Statistical Analysis
A test of normal distribution was done using one-sample K-S test. Differences in continuous data between groups were assessed using Student’s t-test, whereas clinicopathological variables were analyzed by two-sided Fisher’s exact test. All statistical analyses were performed using SPSS 18.0 (SPSS, Chicago, IL, USA). A value of p < 0.05 was considered statistically significant.
RESULTS
Expression of miR-1277 in Clinical HCC Serum Samples and HCC HepG2 Cells
A total of 102 patients with focal liver lesions were collected for MRI. The results showed that there were 42 cases of HCC, 31 cases of liver metastases, 19 cases of liver hemangioma, and 10 cases of liver cysts. In addition, the expression of miR-1277 in the serum of patients with HCC or liver metastasis was significantly lower than that in the serum of patients with liver hemangioma or cysts (p < 0.05) (Fig. 1A). However, there was no significant difference in the miR-1277 expression between HCC samples or liver metastasis samples (p > 0.05) (Fig. 1A). We also found that miR-1277 expression in HCC HepG2 cells were also markedly lower than that in normal liver L02 cells, and significant difference existed between them (p < 0.05) (Fig. 1B).
Figure 1
The expression of microRNA-1277 (miR-1277) in the serum of hepatocellular carcinoma (HCC) patients (A) and HCC HepG2 cells (B). Error bars indicate means ± SD. **p < 0.01.
The expression of microRNA-1277 (miR-1277) in the serum of hepatocellular carcinoma (HCC) patients (A) and HCC HepG2 cells (B). Error bars indicate means ± SD. **p < 0.01.
Effects of Aberrant miR-1277 Expression on Cell Proliferation
To investigate the effects of aberrant miR-1277, HepG2 cells were transfected with miR-1277 mimic, inhibitor, or scramble into cells. As shown in Figure 2A, compared with the scramble group, miR-1277 expression was significantly increased in the miR-1277 mimic, while obviously decreased in the miR-1277 inhibitor group (p < 0.05), indicating that miR-1277 was successfully overexpressed and suppressed in HepG2 cells.
Figure 2
The effects of miR-1277 on HepG2 cell proliferation. (A) The expression of miR-1277 in different transfection groups. (B) The MTT [3-(4,5-dimethylthiazol-2-yl)-2,5-diphenyltetrazo-liumbromide] assay showed the HepG2 cell viability of different transfection groups. (C, D) The colony assay showed the number of colony of different transfection groups. Error bars indicate means ± SD. *p < 0.05 and **p < 0.01 compared with the scramble group.

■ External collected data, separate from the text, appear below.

Lemma hex_bytes_ascii bs : Forall is_u8 bs -> ascii (concat (map hex_byte bs)).
Proof.
  induction 1 as [|b bs Hb _ IH]; [constructor|]. cbn [map concat]. apply Forall_app_2; [|done]. unfold is_u8 in Hb.
  assert (forall d, 0 <= d < 16 -> 0 <= hex_digit d < 128) as Hd by (intros d ?; unfold hex_digit; case_match; lia).
  constructor; [apply Hd; split; [apply Z.div_pos|apply Z.div_lt_upper_bound]; lia|].
  constructor; [apply Hd, Z.mod_pos_bound; lia|constructor].
Qed.

Lemma hex_record_ascii type address data eol : is_u8 type -> 0 <= address < 65536 -> (length data < 256)%nat ->
  Forall is_u8 data -> ascii eol -> ascii (hex_record type address data eol).
Proof.
  intros Ht Ha Hl Hd He. unfold hex_record. apply Forall_app_2; [by repeat constructor|]. apply Forall_app_2; [|done].
  apply hex_bytes_ascii, Forall_app_2; [|constructor; [|constructor]; unfold hex_checksum; apply Z.mod_pos_bound; lia].
  apply Forall_app_2; [|done]. assert (0 <= address / 256 < 256) by (split; [apply Z.div_pos|apply Z.div_lt_upper_bound]; lia).
  pose proof (Z.mod_pos_bound address 256 ltac:(lia)). do 4 (constructor; [unfold is_u8 in *; lia|]). constructor.
Qed.

Lemma hex_data_ascii chunks eol : ascii eol -> chunks_ok chunks -> forall n, 0 <= n -> n + Z.of_nat (length (concat chunks)) <= 65536 ->
  ascii (hex_data n chunks eol).
Proof.
  intros He. induction chunks as [|c cs IH]; intros Hc n Hn Hl; [constructor|].
  unfold chunks_ok in Hc. rewrite Forall_cons_iff in Hc. destruct Hc as [(Hne & Hlc & _ & Hu) Hcs]. cbn [hex_data concat] in *.
  rewrite length_app in Hl. assert (length c <> 0%nat) by (destruct c; cbn; [congruence|lia]).
  apply Forall_app_2; [apply hex_record_ascii; try done; lia|apply IH; [done|lia|lia]].
Qed.

(** ** Programming *)

(** The cells after [img] was programmed over [c0] in pages of [size] bytes: the rest of
    the last page is blank. *)
Definition programmed (size : Z) (c0 : Z -> Z) (img : list Z) (x : Z) : Z :=
  let n := Z.of_nat (length img) in
  if x <? n then nth (Z.to_nat x) img 0 else if x <? page_of size (n + size - 1) then 0xFF else c0 x.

The effects of miR-1277 on HepG2 cell proliferation. (A) The expression of miR-1277 in different transfection groups. (B) The MTT [3-(4,5-dimethylthiazol-2-yl)-2,5-diphenyltetrazo-liumbromide] assay showed the HepG2 cell viability of different transfection groups. (C, D) The colony assay showed the number of colony of different transfection groups. Error bars indicate means ± SD. *p < 0.05 and **p < 0.01 compared with the scramble group.In addition, the results of the MTT assay showed that, in comparison with the scramble group, the cell viability was significantly inhibited at 72 and 96 h after transfection with miR-1277 mimic, while being obviously increased after transfection with miR-1277 inhibitor (p < 0.05) (Fig. 2B). Also, colony formation assay showed similar results in that the number of colonies was markedly decreased in the miR-1277 mimic group and significantly increased in the miR-1277 inhibitor group (p < 0.05) (Fig. 2C and D).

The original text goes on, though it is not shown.